(Stored data)
....................

(* ===== verification/Reconnect.v ===== *)
(** * Reconnecting with backoff (client/usbip-client/src/reconnect.rs)

    The backoff configuration, the reconnect state machine and the two functions
    that drive it.  The random number drawn from a range is the parameter [draw]
    (the rand crate), [f64::powi], whose precision Rust leaves open, is the
    parameter [powi].  Durations are in nanoseconds; an attempt counter is a
    [u32] that wraps, as in a release build. *)

From Stdlib Require Import Floats.SpecFloat.
From S2P Require Import Prelude RustFloat Errors.

Record ReconnectConfig := {
  max_retries : option Z;
  initial_delay_secs : Z;
  max_delay_secs : Z;
  backoff_multiplier : f64
}.

Definition reconnect_default : ReconnectConfig :=
  {| max_retries := None; initial_delay_secs := 1; max_delay_secs := 30;
     backoff_multiplier := f64_of_Z 2 |}.

Definition no_retry : ReconnectConfig :=
  {| max_retries := Some 0; initial_delay_secs := initial_delay_secs reconnect_default;
     max_delay_secs := max_delay_secs reconnect_default;
     backoff_multiplier := backoff_multiplier reconnect_default |}.

Definition with_max_retries (max : Z) : ReconnectConfig :=
  {| max_retries := Some max; initial_delay_secs := initial_delay_secs reconnect_default;
     max_delay_secs := max_delay_secs reconnect_default;
     backoff_multiplier := backoff_multiplier reconnect_default |}.

Definition should_retry (c : ReconnectConfig) (attempt : Z) : bool :=
  match max_retries c with
  | None => true
  | Some max => attempt <? max
  end.

Inductive ReconnectState :=
| Active
| BackOff (attempt next_delay : Z)
| Stopped.

Inductive ReconnectDecision :=
| RetryAfter (delay : Z)
| Stop.

(** [Duration::from_secs_f64]: nanoseconds, to nearest even; a negative, infinite
    or too long time panics. *)
Definition from_secs_f64 (x : f64) : outcome Z :=
  match x with
  | S754_zero _ => Returns 0
  | S754_finite false m e =>
      let n := Zpos m * 1000000000 in
      let ns := if 0 <=? e then n * 2 ^ e
                else let d := 2 ^ (- e) in
                     let q := n / d in
                     let r := n mod d in
                     if (2 * r <? d) || ((2 * r =? d) && Z.even q) then q else q + 1 in
      if ns <? 2 ^ 64 * 1000000000 then Returns ns else Panics
  | _ => Panics
  end.

Section Reconnect.
Variable powi : f64 -> Z -> f64.
Variable draw : f64 -> f64 -> f64.

(** [rng.gen_range(low..high)]: an empty range panics. *)
Definition gen_range (low high : f64) : outcome f64 :=
  if f64_lt low high then Returns (draw low high) else Panics.

(** The delay of the n-th attempt before the jitter. *)
Definition capped_secs (c : ReconnectConfig) (attempt : Z) : f64 :=
  let raw_secs := f64_mul (f64_of_Z (initial_delay_secs c))
                          (powi (backoff_multiplier c) (to_i32 attempt)) in
  f64_min raw_secs (f64_of_Z (max_delay_secs c)).

Definition delay_for_attempt (c : ReconnectConfig) (attempt : Z) : outcome Z :=
  let capped := capped_secs c attempt in
  let jitter_range := f64_mul capped (f64_ratio 1 4) in
  let! jitter := gen_range (f64_neg jitter_range) jitter_range in
  let total := f64_max (f64_add capped jitter) (f64_ratio 1 10) in
  from_secs_f64 total.

Definition next_attempt (s : ReconnectState) : Z :=
  match s with
  | Active | Stopped => 0
  | BackOff attempt _ => wrap 32 (attempt + 1)
  end.

(** [ReconnectState::on_error]. *)
Definition on_error (s : ReconnectState) (e : ErrorKind) (c : ReconnectConfig)
    : outcome ReconnectState :=
  match category e with
  | Transient =>
      let attempt := next_attempt s in
      if should_retry c attempt then
        let! delay := delay_for_attempt c attempt in
        Returns (BackOff attempt delay)
      else Returns Stopped
  | Permanent | Fatal => Returns Stopped
  end.

(** [classify_and_backoff] and [decide_reconnect]: the answer and the new state. *)
Definition classify_and_backoff (r : UsbIpResult unit) (s : ReconnectState) (c : ReconnectConfig)
    : outcome (option Z * ReconnectState) :=
  match r with
  | Ok _ => Returns (None, Stopped)
  | Err e =>
      let! new_state := on_error s e c in
      Returns (match new_state with BackOff _ d => Some d | _ => None end, new_state)
  end.

Definition decide_reconnect (r : UsbIpResult unit) (s : ReconnectState) (c : ReconnectConfig)
    : outcome (ReconnectDecision * ReconnectState) :=
  match r with
  | Ok _ => Returns (Stop, s)
  | Err e =>
      let! new_state := on_error s e c in
      Returns (match new_state with BackOff _ d => RetryAfter d | _ => Stop end, new_state)
  end.

(** ** A sequence of failures *)

(** The decisions on the results [rs], until the first [Stop]: how many retries
    were made, and whether it stopped. *)
Fixpoint retries (rs : list (UsbIpResult unit)) (s : ReconnectState) (c : ReconnectConfig)
    : outcome (nat * bool) :=
  match rs with
  | [] => Returns (O, false)
  | r :: rs =>
      let! (d, s') := decide_reconnect r s c in
      match d with
      | Stop => Returns (O, true)
      | RetryAfter _ => let! (n, stopped) := retries rs s' c in Returns (S n, stopped)
      end
  end.

Definition transient (r : UsbIpResult unit) : Prop :=
  exists e, r = Err e /\ category e = Transient.

(** The configuration's delays can be drawn for the first [n] attempts. *)
Definition delays_defined (c : ReconnectConfig) (n : Z) : Prop :=
  forall attempt, 0 <= attempt < n -> exists d, delay_for_attempt c attempt = Returns d.

Lemma decide_transient e s c n :
  category e = Transient -> delays_defined c n -> 0 <= next_attempt s < n ->
  if should_retry c (next_attempt s)
  then exists d, decide_reconnect (Err e) s c = Returns (RetryAfter d, BackOff (next_attempt s) d)
  else decide_reconnect (Err e) s c = Returns (Stop, Stopped).
Proof.
  intros He Hd Hn. unfold decide_reconnect, on_error. rewrite He.
  destruct (should_retry c (next_attempt s)); [|done].
  destruct (Hd _ Hn) as [d ->]. by exists d.
Qed.

Lemma retries_from rs s c a n :
  Forall transient rs -> delays_defined c n -> next_attempt s = a -> 0 <= a ->
  a + zlen rs <= n -> n < 2 ^ 32 ->
  retries rs s c
  = match max_retries c with
    | None => Returns (length rs, false)
    | Some max => if a + zlen rs <=? Z.max a max then Returns (length rs, false)
                  else Returns (Z.to_nat (Z.max 0 (max - a)), true)
    end.
Proof.
  intros Hrs Hd. revert s a. induction Hrs as [|r rs (e & -> & He) Hrs IH]; intros s a Ha Hpos Hlt Hn.
  - simpl. destruct (max_retries c); [|done]. unfold zlen; simpl. case_bool; [done|lia].
  - assert (Hz : zlen (Err e :: rs) = zlen rs + 1) by (unfold zlen; simpl; lia).
    pose proof (zlen_nonneg rs). rewrite Hz in *.
    pose proof (decide_transient e s c n He Hd ltac:(lia)) as Hdec. rewrite Ha in Hdec.
    cbn [retries]. unfold should_retry in Hdec. destruct (max_retries c) as [max|] eqn:Em.
    + destruct (Z.ltb_spec a max) as [Hlt'|Hge].
      * destruct Hdec as [d ->]. rewrite (IH (BackOff a d) (a + 1)); simpl; [|rewrite wrap_small; lia|lia|lia|lia].
        destruct (Z.leb_spec (a + 1 + zlen rs) (Z.max (a + 1) max)), (Z.leb_spec (a + (zlen rs + 1)) (Z.max a max));
          try lia; [done|]. do 2 f_equal. lia.
      * rewrite Hdec. destruct (Z.leb_spec (a + (zlen rs + 1)) (Z.max a max)); [lia|].
        do 2 f_equal. lia.
    + destruct Hdec as [d ->]. rewrite (IH (BackOff a d) (a + 1)); simpl; [done|rewrite wrap_small; lia|lia|lia|lia].
Qed.

(** ** Theorems *)

(** C31: the retry limit is exact. Over any run of transient failures a fresh
    state machine with limit [max] retries at most [max] times and then stops,
    exactly when the [max + 1]-st failure comes; without a limit it never stops (for
    runs of fewer than 2^32 failures, with a configuration whose delays are defined).
    A permanent or fatal error stops it at once, in every state. *)
Theorem retry_limit_exact rs c s e :
  Forall transient rs -> delays_defined c (zlen rs) -> zlen rs < 2 ^ 32 ->
  (retries rs Active c
   = match max_retries c with
     | None => Returns (length rs, false)
     | Some max => if zlen rs <=? Z.max 0 max then Returns (length rs, false)
                   else Returns (Z.to_nat max, true)
     end)
  /\ (category e <> Transient -> decide_reconnect (Err e) s c = Returns (Stop, Stopped)).
Proof.
  intros Hrs Hd Hlt. split.
  - rewrite (retries_from rs Active c 0 (zlen rs)) by (done || lia). destruct (max_retries c); [|done].
    rewrite Z.add_0_l. destruct (_ <=? _); [done|]. do 2 f_equal. lia.
  - intros He. unfold decide_reconnect, on_error. by destruct (category e).
Qed.

(** The two drivers agree, except on the state after a clean end. *)
Lemma classify_decide r s c :
  match r, decide_reconnect r s c with
  | Ok _, _ => classify_and_backoff r s c = Returns (None, Stopped)
  | Err _, Returns (RetryAfter d, s') => classify_and_backoff r s c = Returns (Some d, s')
  | Err _, Returns (Stop, s') => classify_and_backoff r s c = Returns (None, s')
  | Err _, Panics => classify_and_backoff r s c = Panics
  | Err _, OutOfFuel => classify_and_backoff r s c = OutOfFuel
  end.
Proof.
  destruct r as [[]|e]; [done|]. unfold classify_and_backoff, decide_reconnect.
  destruct (on_error s e c) as [[| |]| |]; done.
Qed.

(** A stopped machine does not stay stopped: a transient error makes it back
    off from attempt 0 again. *)
Lemma stopped_restarts e c :
  category e = Transient -> delays_defined c 1 -> should_retry c 0 = true ->
  exists d, on_error Stopped e c = Returns (BackOff 0 d).
Proof.
  intros He Hd Hr. unfold on_error. rewrite He. simpl. rewrite Hr.
  destruct (Hd 0 ltac:(lia)) as [d ->]. by exists d.
Qed.

(** A configuration without any delay makes the jitter's range empty. *)
Lemma zero_delay_panics c attempt :
  f64_mul (capped_secs c attempt) (f64_ratio 1 4) = f64_zero -> delay_for_attempt c attempt = Panics.
Proof. intros H. unfold delay_for_attempt. rewrite H. reflexivity. Qed.
End Reconnect.

(** ** The default configuration *)

(** [powi] by repeated multiplication, and a generator that draws 0. *)
Definition powi_mul (x : f64) (n : Z) : f64 := Nat.iter (Z.to_nat (Z.min n 64)) (f64_mul x) (f64_of_Z 1).
Definition draw_zero (low high : f64) : f64 := f64_zero.

(** The delays of the documentation: 1, 2, 4, 8, 16 and then 30 seconds. *)
Lemma default_delays :
  map (delay_for_attempt powi_mul draw_zero reconnect_default) [0; 1; 2; 3; 4; 5; 6; 100]
  = map (fun s => Returns (s * 1000000000)) [1; 2; 4; 8; 16; 30; 30; 30].
Proof. vm_compute. reflexivity. Qed.

(** Four timeouts against a limit of three. *)
Definition four_timeouts : list (UsbIpResult unit) := replicate 4 (Err Timeout).

Lemma first_delays_defined : delays_defined powi_mul draw_zero (with_max_retries 3) 4.
Proof.
  intros a Ha. assert (a = 0 \/ a = 1 \/ a = 2 \/ a = 3) as [-> | [-> | [-> | ->]]] by lia;
    eexists; vm_compute; reflexivity.
Qed.

Lemma retry_limit_exact_witness :
  retries powi_mul draw_zero four_timeouts Active (with_max_retries 3) = Returns (3%nat, true).
Proof.
  refine (proj1 (retry_limit_exact powi_mul draw_zero four_timeouts (with_max_retries 3) Active Timeout _ _ _)).
  - repeat constructor; eexists; split; reflexivity.
  - exact first_delays_defined.
  - reflexivity.
Defined.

....................

Reproduce exactly, please, only the lines from the start of the data above to the line that contains "(the rand crate), [f64::powi], whose", with both ends kept.

▸ **RESPONSE TO THE TASK**
(* ===== verification/Reconnect.v ===== *)
(** * Reconnecting with backoff (client/usbip-client/src/reconnect.rs)

    The backoff configuration, the reconnect state machine and the two functions
    that drive it.  The random number drawn from a range is the parameter [draw]
    (the rand crate), [f64::powi], whose precision Rust leaves open, is the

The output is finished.